Le marais de pente du Creux du parc à Busseaut (Côte d'Or) - Privé.
LES MARAIS TUFEUX DU PLATEAU DE LANGRES
Par Jean Marie Royer
Les particularités physiques (géologie, altitude) et climatiques de nombreux vallons du Plateau de Langres
et du Châtillonnais (Haute-Marne et Cote d’Or) ont favorisé le développement de marais tufeux qui figurent
parmi les plus typiques et les plus nombreux de France, une centaine étant dénombrés dans ce secteur
géographique. Ce type de milieu, caractérisé par un dépôt actif de carbonate de calcium constituant le tuf, est
rare en France et surtout localisé aux régions calcaires des montagnes et du nord-est.

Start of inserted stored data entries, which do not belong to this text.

(* ===== verification/Demo.v ===== *)
(** * Concrete states

    A receiver that knows one encoding and a transmitter that sent three
    frames of it, on which the theorems are instantiated. *)

From S2P Require Import Prelude Skb VmacDefs Kernel Tables Tx Dack Rx Netlink TxSpec NetlinkSpec RxSpec RetxSpec DackFrame DeliverySpec.
Definition demo_rx_mem : encoding_rx :=
  mk_encoding_rx 0 0 CLEAN_ENC_RX 1 (repeat 0 700) 0 0 0 0 0 (mk_dack_info 0 0 0 0 0)
    0 0 0 None None.
Definition demo_tx_mem : encoding_tx :=
  mk_encoding_tx 0 0 CLEAN_ENC_TX (repeat 0 500) (repeat 0 500) 0 0 0 None 0 0 [] [].
Definition demo_oracle : oracle := mk_oracle [] [] [] [] demo_rx_mem demo_tx_mem.

Definition demo_state : kstate :=
  mk_kstate ∅ 1 ∅ ∅ ∅ ∅ 1000 42 true true (Some (mk_adapter 0 0 0)) (mk_recv_priv ∅ [] 0)
    [] [] [] demo_oracle.

(** The receiver: encoding 7 at address 1, nothing received. *)
Definition demo_rx : encoding_rx := init_encoding_rx demo_rx_mem 7.
Definition demo_rx_state : kstate :=
  demo_state <| k_rx_mem := {[1 := demo_rx]} |> <| k_rx_enc := {[7 := [1]]} |> <| k_next := 2 |>.

(** The receiver after frames 0, 1, 4 and 6. *)
Definition demo_got : list Z := [6; 4; 1; 0].
Definition demo_rx_lossy : encoding_rx :=
  demo_rx <| rx_latest := 6 |> <| rx_lastin := 6 |>
          <| rx_window := [1; 1; 0; 0; 1; 0; 1] ++ repeat 0 693 |>.
Definition demo_lossy_state : kstate :=
  demo_rx_state <| k_rx_mem := {[1 := demo_rx_lossy]} |>.

(** The transmitter: encoding 7 at address 1, frames 0, 1 and 2 kept at 2, 3
    and 4, an incoming DACK at 5. *)
Definition demo_sent : list (list Z) := [[10]; [11; 12]; [13]].
Definition demo_tx : encoding_tx :=
  (init_encoding_tx demo_tx_mem 7) <| tx_seq := 3 |>
    <| tx_retransmission_buffer := [2; 3; 4] ++ repeat 0 497 |>.
Definition demo_copy (n : Z) (payload : list Z) : skb := mk_skb 100 (data_frame 7 n payload) [].
Definition demo_tx_state (dack : skb) : kstate :=
  demo_state <| k_tx_mem := {[1 := demo_tx]} |> <| k_tx_enc := {[7 := [1]]} |> <| k_next := 6 |>
    <| k_skbs := <[2 := demo_copy 0 [10]]> (<[3 := demo_copy 1 [11; 12]]>
                 (<[4 := demo_copy 2 [13]]> {[5 := dack]})) |>.

(** ** They satisfy the invariants *)

Lemma demo_mem_ok : mem_ok demo_state.
Proof. split; [done|]. intros. apply lookup_empty. Qed.

Lemma demo_calm : calm demo_state.
Proof. done. Qed.

Lemma demo_stream : stream_ok demo_state 7 [].
Proof. left. split; [done|]. split; [by vm_compute|]. apply table_ok_empty. Qed.

Lemma demo_lookup_singleton {A} (x : A) q k : 2 <= q -> k < 2 -> ({[k := x]} : gmap Z A) !! q = None.
Proof. intros. apply lookup_singleton_ne. lia. Qed.

Lemma demo_rx_ok : rx_ok demo_rx_state 1 demo_rx 7 [].
Proof.
  split; try done.
  - by apply window_ok_init.
  - by left.
Qed.

Lemma demo_lossy_window : window_ok demo_rx_lossy demo_got.
Proof.
  split; try done.
  - intros n Hn _. cbn in Hn.
    assert (n = 0 \/ n = 1 \/ n = 2 \/ n = 3 \/ n = 4 \/ n = 5 \/ n = 6) as Hcases by lia.
    repeat (destruct Hcases as [ -> |Hcases]; [by vm_compute|]). by subst.
  - intros n Hn. unfold demo_got in Hn. cbn. rewrite !elem_of_cons, elem_of_nil in Hn. lia.
Qed.

Lemma demo_lossy_ok : rx_ok demo_lossy_state 1 demo_rx_lossy 7 demo_got.
Proof.
  split; try done.
  - apply demo_lossy_window.
  - by left.
Qed.

Lemma demo_kept i : kept 3 i <-> i = 0%nat \/ i = 1%nat \/ i = 2%nat.
Proof. unfold kept. lia. Qed.

Lemma demo_buffer_ok dack : buffer_ok (demo_tx_state dack) 1 demo_tx 7 demo_sent.
Proof.
  split; try done.
  - intros i payload Hi Hk. apply demo_kept in Hk.
    destruct Hk as [ -> |[ -> | -> ]]; injection Hi as <-; (split; [done|]); eexists; by split_and!.
  - intros i j Hi Hj. apply demo_kept in Hi, Hj.
    destruct Hi as [ -> |[ -> | -> ]], Hj as [ -> |[ -> | -> ]]; cbn; done.
Qed.

Lemma demo_tx_mem_ok dack : mem_ok (demo_tx_state dack).
Proof.
  split; [done|]. intros q Hq. cbn in *. rewrite !lookup_insert_ne by lia.
  apply lookup_singleton_ne. lia.
Qed.

Lemma demo_not_kept : not_kept demo_tx 3 5.
Proof. intros i Hi. apply demo_kept in Hi. by destruct Hi as [ -> |[ -> | -> ]]. Qed.

Lemma demo_frames_fit : frames_fit demo_sent.
Proof. repeat constructor; done. Qed.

Les marais tufeux se trouvent en amont des vallons, au niveau des marnes à Ostrea accuminata, là où
sourdent les nombreuses sources de la nappe phréatique emprisonnée dans les épais calcaires du plateau.
Cette nappe est très puissante, puisqu’au cours des étés les plus secs (1976, 1989, 2003), les marais sont
restés mouillés tout au long de l’été. Les marais tufeux sont des marais minéraux dont le sol riche en
concrétions calcaires est plus ou moins tourbeux. Les dépôts de tuf affectent différentes formesallant du tuf
pulvérulent à la tufière bien constituée.
Le climat du secteur est de type transition, marqué à la fois par les influences atlantiques et continentales,
avec des précipitations abondantes, de 880 à 1000 mm annuels, et des températures relativement basses.
L’éminent botaniste P. Fournier, auteur des Quatre Flores de France, qui termina sa vie au coeur du
Plateau de Langres à Poinson-les-Grancey, écrivait en 1936 qu’il gèle dans les vallons tufeux au moins une
fois par mois, y compris en juillet et en août.
Une quinzaine d’associations végétales sont recensées, la plus caractéristique et la mieux représentée étant la
parvocariçaie-schoenaie à Carex davalliana et Schoenus x-intermedius. La flore, très riche, comprend de
nombreuses espèces montagnardes, comme Swertia perennis, Carex davalliana, Dactylorhiza traunsteineri
et centreuropéennes comme Schoenus ferrugineus, espèces rares ou disparues ailleurs dans la plaine française.
Certaines espèces en forte raréfaction en France en dehors des montagnes présentent ici des populations
nombreuses et en bon état, notamment Epipactis palustris, Ranunculus polyanthemoides, Galium boreale,
Gentiana pneumonanthe ou Eriophorum latifolium.
La faune présente les mêmes intérêts que la flore, avec des Insectes à tendance montagnarde, souvent rares
en France, comme Cordulegaster boltonii, Cordulagaster bidentatus, Coenonympha tullia. Des Mollusques
peu fréquents ont été recensés récemment, dont Platyla dupuyi, Vertigo moulinsiana, Vertigo angustior,
Vallonia enniensis. L’écrevisse à pattes blanches est un hôte régulier des ruisselets qui traversent ces marais.
Il s’agit souvent de marais de pente constituant des enclaves intraforestières de dimension réduite, générale-
ment comprise entre 1 et 4 hectares. La limite séparant marais et forêt correspond à la ligne des sources
et suintements. Au sein du marais, les dépôts de tuf asphyxient les racines des arbustes et des arbres,
empêchant leur développement. Lorsque le marais tufeux n’est pas perturbé par le drainage et l’enrésinement,
seules ses marges sont envahies de broussailles. Ces marais sont considérés comme semi primitifs, dans le
sens où ils ont été peu modifiés par l’action humaine. Cette dernière fût autrefois réduite à un pâturage
extensif, notamment bovin, et à une fauche occasionnelle, notamment pour la récolte de litière. Ainsi la plupart
des marais ont fait l’objet, dans le passé, d’une utilisation extensive abandonnée progressivement entre les
deux guerres ou au plus tard vers 1950.
Le marais tufeux du Moulin de Saint-Germain à Saint-Germain-le-Rocheux (Côte d'Or) - Privé.